• _What the task asks_:
Please write back every entry exactly, character for character.

═════ Supplied material

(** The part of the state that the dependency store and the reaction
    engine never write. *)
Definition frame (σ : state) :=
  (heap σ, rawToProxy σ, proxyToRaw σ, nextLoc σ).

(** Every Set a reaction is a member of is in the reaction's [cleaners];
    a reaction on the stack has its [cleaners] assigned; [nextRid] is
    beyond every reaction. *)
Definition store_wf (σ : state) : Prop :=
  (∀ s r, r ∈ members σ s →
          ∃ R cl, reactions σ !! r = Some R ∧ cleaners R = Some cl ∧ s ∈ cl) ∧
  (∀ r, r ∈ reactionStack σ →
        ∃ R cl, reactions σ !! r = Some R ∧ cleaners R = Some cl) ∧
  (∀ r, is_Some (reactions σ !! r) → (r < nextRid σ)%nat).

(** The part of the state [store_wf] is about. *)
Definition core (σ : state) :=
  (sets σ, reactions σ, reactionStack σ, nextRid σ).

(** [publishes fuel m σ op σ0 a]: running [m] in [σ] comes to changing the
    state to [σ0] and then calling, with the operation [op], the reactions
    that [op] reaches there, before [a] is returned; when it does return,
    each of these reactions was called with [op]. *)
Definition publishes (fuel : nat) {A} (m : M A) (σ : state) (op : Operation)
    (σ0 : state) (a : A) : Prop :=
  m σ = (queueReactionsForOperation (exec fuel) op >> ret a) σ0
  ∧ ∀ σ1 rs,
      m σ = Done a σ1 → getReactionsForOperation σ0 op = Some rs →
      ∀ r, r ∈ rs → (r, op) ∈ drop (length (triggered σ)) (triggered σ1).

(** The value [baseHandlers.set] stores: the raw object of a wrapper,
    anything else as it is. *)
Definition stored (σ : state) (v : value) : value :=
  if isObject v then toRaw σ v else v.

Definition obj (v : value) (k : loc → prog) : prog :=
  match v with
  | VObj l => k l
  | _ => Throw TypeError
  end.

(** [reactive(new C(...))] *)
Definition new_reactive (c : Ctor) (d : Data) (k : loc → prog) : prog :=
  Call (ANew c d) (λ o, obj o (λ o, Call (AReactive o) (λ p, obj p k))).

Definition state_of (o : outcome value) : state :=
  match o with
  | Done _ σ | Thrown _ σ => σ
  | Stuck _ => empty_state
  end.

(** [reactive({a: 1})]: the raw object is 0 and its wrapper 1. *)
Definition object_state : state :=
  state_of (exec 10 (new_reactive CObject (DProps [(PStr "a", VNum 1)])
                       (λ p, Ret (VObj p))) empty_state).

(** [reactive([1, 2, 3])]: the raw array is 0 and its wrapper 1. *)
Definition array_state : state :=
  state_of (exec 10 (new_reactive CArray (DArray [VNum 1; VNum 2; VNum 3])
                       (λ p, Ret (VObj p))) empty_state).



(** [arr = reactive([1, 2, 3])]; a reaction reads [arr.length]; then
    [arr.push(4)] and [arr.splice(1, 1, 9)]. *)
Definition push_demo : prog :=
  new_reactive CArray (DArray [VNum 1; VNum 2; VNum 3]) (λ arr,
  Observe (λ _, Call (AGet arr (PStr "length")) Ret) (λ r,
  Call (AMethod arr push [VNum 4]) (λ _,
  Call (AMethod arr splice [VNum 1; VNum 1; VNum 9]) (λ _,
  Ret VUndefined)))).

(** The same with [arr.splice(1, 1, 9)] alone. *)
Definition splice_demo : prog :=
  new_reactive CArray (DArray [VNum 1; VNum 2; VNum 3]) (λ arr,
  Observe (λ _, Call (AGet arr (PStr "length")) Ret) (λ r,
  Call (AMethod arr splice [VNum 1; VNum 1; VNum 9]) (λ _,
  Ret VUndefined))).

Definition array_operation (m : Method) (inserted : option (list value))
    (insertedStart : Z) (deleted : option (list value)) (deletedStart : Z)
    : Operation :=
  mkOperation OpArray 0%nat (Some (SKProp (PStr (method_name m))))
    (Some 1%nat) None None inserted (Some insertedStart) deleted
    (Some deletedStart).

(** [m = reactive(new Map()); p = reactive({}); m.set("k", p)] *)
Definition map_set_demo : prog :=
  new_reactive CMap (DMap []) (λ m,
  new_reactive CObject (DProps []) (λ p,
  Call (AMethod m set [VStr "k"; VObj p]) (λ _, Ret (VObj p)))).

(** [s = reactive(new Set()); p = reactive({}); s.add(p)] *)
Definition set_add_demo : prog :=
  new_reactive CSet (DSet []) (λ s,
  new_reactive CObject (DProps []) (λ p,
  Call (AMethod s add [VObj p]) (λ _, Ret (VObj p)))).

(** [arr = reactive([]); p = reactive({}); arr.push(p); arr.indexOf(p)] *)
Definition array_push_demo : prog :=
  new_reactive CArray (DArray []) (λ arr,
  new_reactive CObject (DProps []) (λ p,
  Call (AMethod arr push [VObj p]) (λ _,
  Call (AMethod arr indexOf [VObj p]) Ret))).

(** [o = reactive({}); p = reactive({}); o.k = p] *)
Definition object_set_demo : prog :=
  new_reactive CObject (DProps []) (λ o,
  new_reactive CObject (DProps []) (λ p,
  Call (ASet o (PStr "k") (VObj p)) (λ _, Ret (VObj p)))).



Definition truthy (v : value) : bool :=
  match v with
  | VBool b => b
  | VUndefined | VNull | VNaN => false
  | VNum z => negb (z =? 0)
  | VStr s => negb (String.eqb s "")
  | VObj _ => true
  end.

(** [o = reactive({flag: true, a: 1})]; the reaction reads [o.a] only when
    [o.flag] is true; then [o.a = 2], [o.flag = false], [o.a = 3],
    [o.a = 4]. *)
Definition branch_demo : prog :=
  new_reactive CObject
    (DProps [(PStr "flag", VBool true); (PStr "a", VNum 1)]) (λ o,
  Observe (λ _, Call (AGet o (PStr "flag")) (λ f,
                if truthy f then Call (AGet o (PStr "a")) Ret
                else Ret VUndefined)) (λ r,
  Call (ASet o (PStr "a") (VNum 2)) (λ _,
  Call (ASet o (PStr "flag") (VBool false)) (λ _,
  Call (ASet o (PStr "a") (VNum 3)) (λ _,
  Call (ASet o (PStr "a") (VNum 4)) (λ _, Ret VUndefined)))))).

══════════

• _Task response_:
(** The part of the state that the dependency store and the reaction
    engine never write. *)
Definition frame (σ : state) :=
  (heap σ, rawToProxy σ, proxyToRaw σ, nextLoc σ).

(** Every Set a reaction is a member of is in the reaction's [cleaners];
    a reaction on the stack has its [cleaners] assigned; [nextRid] is
    beyond every reaction. *)
Definition store_wf (σ : state) : Prop :=
  (∀ s r, r ∈ members σ s →
          ∃ R cl, reactions σ !! r = Some R ∧ cleaners R = Some cl ∧ s ∈ cl) ∧
  (∀ r, r ∈ reactionStack σ →
        ∃ R cl, reactions σ !! r = Some R ∧ cleaners R = Some cl) ∧
  (∀ r, is_Some (reactions σ !! r) → (r < nextRid σ)%nat).

(** The part of the state [store_wf] is about. *)
Definition core (σ : state) :=
  (sets σ, reactions σ, reactionStack σ, nextRid σ).

(** [publishes fuel m σ op σ0 a]: running [m] in [σ] comes to changing the
    state to [σ0] and then calling, with the operation [op], the reactions
    that [op] reaches there, before [a] is returned; when it does return,
    each of these reactions was called with [op]. *)
Definition publishes (fuel : nat) {A} (m : M A) (σ : state) (op : Operation)
    (σ0 : state) (a : A) : Prop :=
  m σ = (queueReactionsForOperation (exec fuel) op >> ret a) σ0
  ∧ ∀ σ1 rs,
      m σ = Done a σ1 → getReactionsForOperation σ0 op = Some rs →
      ∀ r, r ∈ rs → (r, op) ∈ drop (length (triggered σ)) (triggered σ1).

(** The value [baseHandlers.set] stores: the raw object of a wrapper,
    anything else as it is. *)
Definition stored (σ : state) (v : value) : value :=
  if isObject v then toRaw σ v else v.

Definition obj (v : value) (k : loc → prog) : prog :=
  match v with
  | VObj l => k l
  | _ => Throw TypeError
  end.

(** [reactive(new C(...))] *)
Definition new_reactive (c : Ctor) (d : Data) (k : loc → prog) : prog :=
  Call (ANew c d) (λ o, obj o (λ o, Call (AReactive o) (λ p, obj p k))).

Definition state_of (o : outcome value) : state :=
  match o with
  | Done _ σ | Thrown _ σ => σ
  | Stuck _ => empty_state
  end.

(** [reactive({a: 1})]: the raw object is 0 and its wrapper 1. *)
Definition object_state : state :=
  state_of (exec 10 (new_reactive CObject (DProps [(PStr "a", VNum 1)])
                       (λ p, Ret (VObj p))) empty_state).

(** [reactive([1, 2, 3])]: the raw array is 0 and its wrapper 1. *)
Definition array_state : state :=
  state_of (exec 10 (new_reactive CArray (DArray [VNum 1; VNum 2; VNum 3])
                       (λ p, Ret (VObj p))) empty_state).



(** [arr = reactive([1, 2, 3])]; a reaction reads [arr.length]; then
    [arr.push(4)] and [arr.splice(1, 1, 9)]. *)
Definition push_demo : prog :=
  new_reactive CArray (DArray [VNum 1; VNum 2; VNum 3]) (λ arr,
  Observe (λ _, Call (AGet arr (PStr "length")) Ret) (λ r,
  Call (AMethod arr push [VNum 4]) (λ _,
  Call (AMethod arr splice [VNum 1; VNum 1; VNum 9]) (λ _,
  Ret VUndefined)))).

(** The same with [arr.splice(1, 1, 9)] alone. *)
Definition splice_demo : prog :=
  new_reactive CArray (DArray [VNum 1; VNum 2; VNum 3]) (λ arr,
  Observe (λ _, Call (AGet arr (PStr "length")) Ret) (λ r,
  Call (AMethod arr splice [VNum 1; VNum 1; VNum 9]) (λ _,
  Ret VUndefined))).

Definition array_operation (m : Method) (inserted : option (list value))
    (insertedStart : Z) (deleted : option (list value)) (deletedStart : Z)
    : Operation :=
  mkOperation OpArray 0%nat (Some (SKProp (PStr (method_name m))))
    (Some 1%nat) None None inserted (Some insertedStart) deleted
    (Some deletedStart).

(** [m = reactive(new Map()); p = reactive({}); m.set("k", p)] *)
Definition map_set_demo : prog :=
  new_reactive CMap (DMap []) (λ m,
  new_reactive CObject (DProps []) (λ p,
  Call (AMethod m set [VStr "k"; VObj p]) (λ _, Ret (VObj p)))).

(** [s = reactive(new Set()); p = reactive({}); s.add(p)] *)
Definition set_add_demo : prog :=
  new_reactive CSet (DSet []) (λ s,
  new_reactive CObject (DProps []) (λ p,
  Call (AMethod s add [VObj p]) (λ _, Ret (VObj p)))).

(** [arr = reactive([]); p = reactive({}); arr.push(p); arr.indexOf(p)] *)
Definition array_push_demo : prog :=
  new_reactive CArray (DArray []) (λ arr,
  new_reactive CObject (DProps []) (λ p,
  Call (AMethod arr push [VObj p]) (λ _,
  Call (AMethod arr indexOf [VObj p]) Ret))).

(** [o = reactive({}); p = reactive({}); o.k = p] *)
Definition object_set_demo : prog :=
  new_reactive CObject (DProps []) (λ o,
  new_reactive CObject (DProps []) (λ p,
  Call (ASet o (PStr "k") (VObj p)) (λ _, Ret (VObj p)))).



Definition truthy (v : value) : bool :=
  match v with
  | VBool b => b
  | VUndefined | VNull | VNaN => false
  | VNum z => negb (z =? 0)
  | VStr s => negb (String.eqb s "")
  | VObj _ => true
  end.

(** [o = reactive({flag: true, a: 1})]; the reaction reads [o.a] only when
    [o.flag] is true; then [o.a = 2], [o.flag = false], [o.a = 3],
    [o.a = 4]. *)
Definition branch_demo : prog :=
  new_reactive CObject
    (DProps [(PStr "flag", VBool true); (PStr "a", VNum 1)]) (λ o,
  Observe (λ _, Call (AGet o (PStr "flag")) (λ f,
                if truthy f then Call (AGet o (PStr "a")) Ret
                else Ret VUndefined)) (λ r,
  Call (ASet o (PStr "a") (VNum 2)) (λ _,
  Call (ASet o (PStr "flag") (VBool false)) (λ _,
  Call (ASet o (PStr "a") (VNum 3)) (λ _,
  Call (ASet o (PStr "a") (VNum 4)) (λ _, Ret VUndefined)))))).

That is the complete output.